_WHAT YOU WILL DO_: Beneath this line is the data. Output exactly the lines from the line with "(** [Some (Ok" to the line with "graph_depth := self.(graph_depth);", both ends included, and nothing more.

_SUPPLIED INFORMATION_:
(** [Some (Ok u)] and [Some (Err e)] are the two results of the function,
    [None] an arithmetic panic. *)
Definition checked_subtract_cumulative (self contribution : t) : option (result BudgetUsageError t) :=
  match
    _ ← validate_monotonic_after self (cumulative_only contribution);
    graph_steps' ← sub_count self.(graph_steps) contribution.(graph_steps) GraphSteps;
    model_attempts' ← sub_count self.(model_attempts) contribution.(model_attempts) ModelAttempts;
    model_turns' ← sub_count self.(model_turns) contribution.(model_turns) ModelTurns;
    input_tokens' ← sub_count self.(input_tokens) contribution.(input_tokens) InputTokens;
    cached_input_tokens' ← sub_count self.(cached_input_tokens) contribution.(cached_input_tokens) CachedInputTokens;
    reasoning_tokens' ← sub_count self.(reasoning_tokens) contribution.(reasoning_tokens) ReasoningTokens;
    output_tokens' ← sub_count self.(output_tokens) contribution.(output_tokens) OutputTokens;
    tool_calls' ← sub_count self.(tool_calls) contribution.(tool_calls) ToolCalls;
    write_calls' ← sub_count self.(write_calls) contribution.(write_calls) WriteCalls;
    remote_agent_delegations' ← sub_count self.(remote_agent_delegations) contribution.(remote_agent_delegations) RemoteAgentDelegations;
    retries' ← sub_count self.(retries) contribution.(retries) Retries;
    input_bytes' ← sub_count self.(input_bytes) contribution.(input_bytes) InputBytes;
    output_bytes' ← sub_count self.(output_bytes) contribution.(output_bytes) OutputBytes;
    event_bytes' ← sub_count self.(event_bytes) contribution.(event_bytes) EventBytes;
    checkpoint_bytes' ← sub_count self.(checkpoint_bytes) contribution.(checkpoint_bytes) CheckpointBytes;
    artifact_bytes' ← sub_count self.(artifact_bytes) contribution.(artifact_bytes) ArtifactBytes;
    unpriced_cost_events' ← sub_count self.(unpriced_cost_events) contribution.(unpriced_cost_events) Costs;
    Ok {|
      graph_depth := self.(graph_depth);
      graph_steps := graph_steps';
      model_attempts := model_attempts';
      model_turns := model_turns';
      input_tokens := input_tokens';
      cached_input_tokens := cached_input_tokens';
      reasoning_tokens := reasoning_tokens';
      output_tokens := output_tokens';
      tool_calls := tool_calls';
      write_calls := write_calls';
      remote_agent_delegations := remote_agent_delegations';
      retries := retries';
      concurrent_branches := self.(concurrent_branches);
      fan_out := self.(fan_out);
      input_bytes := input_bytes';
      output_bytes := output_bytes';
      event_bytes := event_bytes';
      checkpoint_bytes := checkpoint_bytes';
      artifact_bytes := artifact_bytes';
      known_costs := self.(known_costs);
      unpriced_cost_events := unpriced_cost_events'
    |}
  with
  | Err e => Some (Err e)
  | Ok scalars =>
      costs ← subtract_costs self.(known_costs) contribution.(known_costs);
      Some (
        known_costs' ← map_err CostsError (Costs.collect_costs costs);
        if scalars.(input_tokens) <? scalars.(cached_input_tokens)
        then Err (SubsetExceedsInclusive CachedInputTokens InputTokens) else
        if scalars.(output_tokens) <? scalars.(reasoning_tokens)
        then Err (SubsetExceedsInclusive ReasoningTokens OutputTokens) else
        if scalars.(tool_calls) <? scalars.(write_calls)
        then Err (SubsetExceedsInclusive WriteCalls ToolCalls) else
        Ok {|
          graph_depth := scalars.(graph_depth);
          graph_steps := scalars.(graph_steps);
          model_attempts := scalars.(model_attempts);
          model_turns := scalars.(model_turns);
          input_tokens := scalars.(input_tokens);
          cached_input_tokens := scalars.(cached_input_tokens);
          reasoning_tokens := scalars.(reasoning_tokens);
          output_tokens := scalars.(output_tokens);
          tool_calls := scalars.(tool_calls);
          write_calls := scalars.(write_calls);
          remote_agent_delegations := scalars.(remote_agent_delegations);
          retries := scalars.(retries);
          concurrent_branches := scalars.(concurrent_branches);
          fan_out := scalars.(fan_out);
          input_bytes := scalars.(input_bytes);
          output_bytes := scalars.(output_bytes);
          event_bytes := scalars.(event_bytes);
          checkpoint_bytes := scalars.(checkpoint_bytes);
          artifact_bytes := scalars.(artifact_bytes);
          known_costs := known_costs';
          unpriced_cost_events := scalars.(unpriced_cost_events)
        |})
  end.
==
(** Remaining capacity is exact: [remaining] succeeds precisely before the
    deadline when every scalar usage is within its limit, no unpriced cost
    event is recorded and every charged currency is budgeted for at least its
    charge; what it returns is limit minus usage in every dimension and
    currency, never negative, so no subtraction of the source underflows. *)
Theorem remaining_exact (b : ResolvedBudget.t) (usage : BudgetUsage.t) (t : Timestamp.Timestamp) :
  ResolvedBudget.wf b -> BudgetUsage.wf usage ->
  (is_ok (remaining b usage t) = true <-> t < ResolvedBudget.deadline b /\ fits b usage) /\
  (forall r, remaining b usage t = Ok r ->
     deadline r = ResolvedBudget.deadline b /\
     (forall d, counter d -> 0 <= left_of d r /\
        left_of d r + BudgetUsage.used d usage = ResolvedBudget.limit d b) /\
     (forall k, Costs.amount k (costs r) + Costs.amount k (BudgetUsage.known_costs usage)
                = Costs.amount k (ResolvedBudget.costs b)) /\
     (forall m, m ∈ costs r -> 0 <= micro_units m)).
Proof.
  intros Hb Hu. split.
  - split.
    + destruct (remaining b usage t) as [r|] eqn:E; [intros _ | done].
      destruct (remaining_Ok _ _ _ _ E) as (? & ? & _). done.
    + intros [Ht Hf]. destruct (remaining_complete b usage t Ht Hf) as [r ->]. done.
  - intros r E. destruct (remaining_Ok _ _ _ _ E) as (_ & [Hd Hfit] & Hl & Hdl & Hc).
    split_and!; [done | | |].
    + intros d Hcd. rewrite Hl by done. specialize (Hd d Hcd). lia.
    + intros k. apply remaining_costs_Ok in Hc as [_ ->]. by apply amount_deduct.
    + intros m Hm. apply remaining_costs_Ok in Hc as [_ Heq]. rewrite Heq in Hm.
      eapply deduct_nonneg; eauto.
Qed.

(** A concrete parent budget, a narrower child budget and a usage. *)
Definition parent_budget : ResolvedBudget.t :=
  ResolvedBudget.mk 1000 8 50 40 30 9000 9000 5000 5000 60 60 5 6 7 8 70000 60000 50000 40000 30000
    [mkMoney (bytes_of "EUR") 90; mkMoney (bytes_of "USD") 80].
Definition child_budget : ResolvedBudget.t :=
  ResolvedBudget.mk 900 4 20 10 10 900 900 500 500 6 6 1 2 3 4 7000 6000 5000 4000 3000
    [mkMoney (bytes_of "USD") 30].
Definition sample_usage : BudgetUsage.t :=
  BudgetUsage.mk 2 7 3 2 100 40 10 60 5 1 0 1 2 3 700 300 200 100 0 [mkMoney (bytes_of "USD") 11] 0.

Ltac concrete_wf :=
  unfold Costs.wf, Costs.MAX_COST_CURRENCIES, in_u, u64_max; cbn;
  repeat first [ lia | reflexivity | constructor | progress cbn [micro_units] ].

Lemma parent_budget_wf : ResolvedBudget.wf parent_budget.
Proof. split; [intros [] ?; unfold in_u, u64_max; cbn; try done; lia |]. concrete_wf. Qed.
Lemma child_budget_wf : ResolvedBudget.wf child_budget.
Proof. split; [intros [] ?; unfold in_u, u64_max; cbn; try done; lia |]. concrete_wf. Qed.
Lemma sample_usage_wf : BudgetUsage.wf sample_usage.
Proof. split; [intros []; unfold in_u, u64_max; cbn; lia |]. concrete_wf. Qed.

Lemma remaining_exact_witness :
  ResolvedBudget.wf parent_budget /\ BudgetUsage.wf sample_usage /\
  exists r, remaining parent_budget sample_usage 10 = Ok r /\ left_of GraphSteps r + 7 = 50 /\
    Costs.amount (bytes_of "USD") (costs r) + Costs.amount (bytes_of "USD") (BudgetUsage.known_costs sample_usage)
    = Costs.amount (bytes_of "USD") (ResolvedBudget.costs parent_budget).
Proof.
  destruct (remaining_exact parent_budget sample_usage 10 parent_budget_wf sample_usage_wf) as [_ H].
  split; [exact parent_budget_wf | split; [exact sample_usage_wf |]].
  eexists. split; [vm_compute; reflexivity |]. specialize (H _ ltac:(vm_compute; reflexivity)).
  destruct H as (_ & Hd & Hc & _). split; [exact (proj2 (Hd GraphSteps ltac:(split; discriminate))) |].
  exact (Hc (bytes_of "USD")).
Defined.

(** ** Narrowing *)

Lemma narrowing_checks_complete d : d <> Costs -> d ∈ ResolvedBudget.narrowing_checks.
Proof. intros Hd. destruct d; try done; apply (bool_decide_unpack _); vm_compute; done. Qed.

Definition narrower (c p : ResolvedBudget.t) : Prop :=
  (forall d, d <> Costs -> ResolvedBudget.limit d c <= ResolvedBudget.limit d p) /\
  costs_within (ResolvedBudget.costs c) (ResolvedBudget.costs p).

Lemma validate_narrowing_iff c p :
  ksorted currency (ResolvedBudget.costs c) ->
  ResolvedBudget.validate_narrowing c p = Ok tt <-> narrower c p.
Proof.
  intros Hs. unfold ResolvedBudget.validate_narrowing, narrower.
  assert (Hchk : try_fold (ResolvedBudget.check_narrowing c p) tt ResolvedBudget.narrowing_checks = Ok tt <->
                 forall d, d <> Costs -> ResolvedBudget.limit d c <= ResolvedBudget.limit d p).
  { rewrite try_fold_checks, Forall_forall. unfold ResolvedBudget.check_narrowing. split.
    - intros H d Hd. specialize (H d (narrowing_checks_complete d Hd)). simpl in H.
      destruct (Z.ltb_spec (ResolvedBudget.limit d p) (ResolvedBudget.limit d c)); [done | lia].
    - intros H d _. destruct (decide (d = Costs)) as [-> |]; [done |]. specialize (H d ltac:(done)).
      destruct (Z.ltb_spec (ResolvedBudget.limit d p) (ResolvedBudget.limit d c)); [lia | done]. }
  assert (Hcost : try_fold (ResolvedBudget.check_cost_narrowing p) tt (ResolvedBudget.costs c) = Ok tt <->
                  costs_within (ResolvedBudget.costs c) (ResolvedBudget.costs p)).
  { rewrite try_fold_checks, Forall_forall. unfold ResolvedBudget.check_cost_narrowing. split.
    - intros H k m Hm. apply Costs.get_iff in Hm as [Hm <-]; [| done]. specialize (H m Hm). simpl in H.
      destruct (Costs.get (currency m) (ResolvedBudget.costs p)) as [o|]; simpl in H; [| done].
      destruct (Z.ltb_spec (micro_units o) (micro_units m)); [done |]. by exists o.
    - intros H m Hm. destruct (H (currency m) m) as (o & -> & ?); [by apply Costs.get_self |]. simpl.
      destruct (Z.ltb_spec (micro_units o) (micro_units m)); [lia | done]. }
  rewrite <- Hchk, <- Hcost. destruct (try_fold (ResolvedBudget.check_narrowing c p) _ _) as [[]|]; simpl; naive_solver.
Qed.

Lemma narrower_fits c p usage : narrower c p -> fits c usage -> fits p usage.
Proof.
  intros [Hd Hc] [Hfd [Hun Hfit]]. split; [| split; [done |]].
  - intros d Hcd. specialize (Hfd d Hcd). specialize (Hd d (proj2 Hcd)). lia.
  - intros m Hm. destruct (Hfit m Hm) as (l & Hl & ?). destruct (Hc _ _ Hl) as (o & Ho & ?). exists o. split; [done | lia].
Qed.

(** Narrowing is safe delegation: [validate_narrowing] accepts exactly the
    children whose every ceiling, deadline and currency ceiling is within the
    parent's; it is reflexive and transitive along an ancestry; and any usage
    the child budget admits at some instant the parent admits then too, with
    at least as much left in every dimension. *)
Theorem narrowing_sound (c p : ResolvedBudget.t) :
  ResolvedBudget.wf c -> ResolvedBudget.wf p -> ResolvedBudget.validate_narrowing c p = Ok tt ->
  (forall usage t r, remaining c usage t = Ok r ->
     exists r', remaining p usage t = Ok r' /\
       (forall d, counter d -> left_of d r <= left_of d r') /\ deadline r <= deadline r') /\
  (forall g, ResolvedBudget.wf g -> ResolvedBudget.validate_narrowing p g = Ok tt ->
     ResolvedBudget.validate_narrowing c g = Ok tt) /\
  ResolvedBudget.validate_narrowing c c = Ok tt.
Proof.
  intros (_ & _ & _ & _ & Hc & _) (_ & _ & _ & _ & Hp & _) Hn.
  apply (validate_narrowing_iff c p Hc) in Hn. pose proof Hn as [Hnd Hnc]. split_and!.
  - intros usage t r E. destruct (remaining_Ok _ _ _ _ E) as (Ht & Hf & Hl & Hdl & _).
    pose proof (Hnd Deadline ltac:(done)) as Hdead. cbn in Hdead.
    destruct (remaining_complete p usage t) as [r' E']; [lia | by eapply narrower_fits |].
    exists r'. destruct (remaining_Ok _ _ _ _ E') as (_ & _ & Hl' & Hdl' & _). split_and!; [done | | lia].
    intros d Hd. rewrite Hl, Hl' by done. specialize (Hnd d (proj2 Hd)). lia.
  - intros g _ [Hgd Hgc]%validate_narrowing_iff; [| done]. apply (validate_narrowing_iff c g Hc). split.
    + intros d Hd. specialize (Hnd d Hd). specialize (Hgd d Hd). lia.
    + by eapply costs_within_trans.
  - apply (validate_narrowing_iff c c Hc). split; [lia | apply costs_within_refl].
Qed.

_REPLY TO THE EXERCISE_:
(** [Some (Ok u)] and [Some (Err e)] are the two results of the function,
    [None] an arithmetic panic. *)
Definition checked_subtract_cumulative (self contribution : t) : option (result BudgetUsageError t) :=
  match
    _ ← validate_monotonic_after self (cumulative_only contribution);
    graph_steps' ← sub_count self.(graph_steps) contribution.(graph_steps) GraphSteps;
    model_attempts' ← sub_count self.(model_attempts) contribution.(model_attempts) ModelAttempts;
    model_turns' ← sub_count self.(model_turns) contribution.(model_turns) ModelTurns;
    input_tokens' ← sub_count self.(input_tokens) contribution.(input_tokens) InputTokens;
    cached_input_tokens' ← sub_count self.(cached_input_tokens) contribution.(cached_input_tokens) CachedInputTokens;
    reasoning_tokens' ← sub_count self.(reasoning_tokens) contribution.(reasoning_tokens) ReasoningTokens;
    output_tokens' ← sub_count self.(output_tokens) contribution.(output_tokens) OutputTokens;
    tool_calls' ← sub_count self.(tool_calls) contribution.(tool_calls) ToolCalls;
    write_calls' ← sub_count self.(write_calls) contribution.(write_calls) WriteCalls;
    remote_agent_delegations' ← sub_count self.(remote_agent_delegations) contribution.(remote_agent_delegations) RemoteAgentDelegations;
    retries' ← sub_count self.(retries) contribution.(retries) Retries;
    input_bytes' ← sub_count self.(input_bytes) contribution.(input_bytes) InputBytes;
    output_bytes' ← sub_count self.(output_bytes) contribution.(output_bytes) OutputBytes;
    event_bytes' ← sub_count self.(event_bytes) contribution.(event_bytes) EventBytes;
    checkpoint_bytes' ← sub_count self.(checkpoint_bytes) contribution.(checkpoint_bytes) CheckpointBytes;
    artifact_bytes' ← sub_count self.(artifact_bytes) contribution.(artifact_bytes) ArtifactBytes;
    unpriced_cost_events' ← sub_count self.(unpriced_cost_events) contribution.(unpriced_cost_events) Costs;
    Ok {|
      graph_depth := self.(graph_depth);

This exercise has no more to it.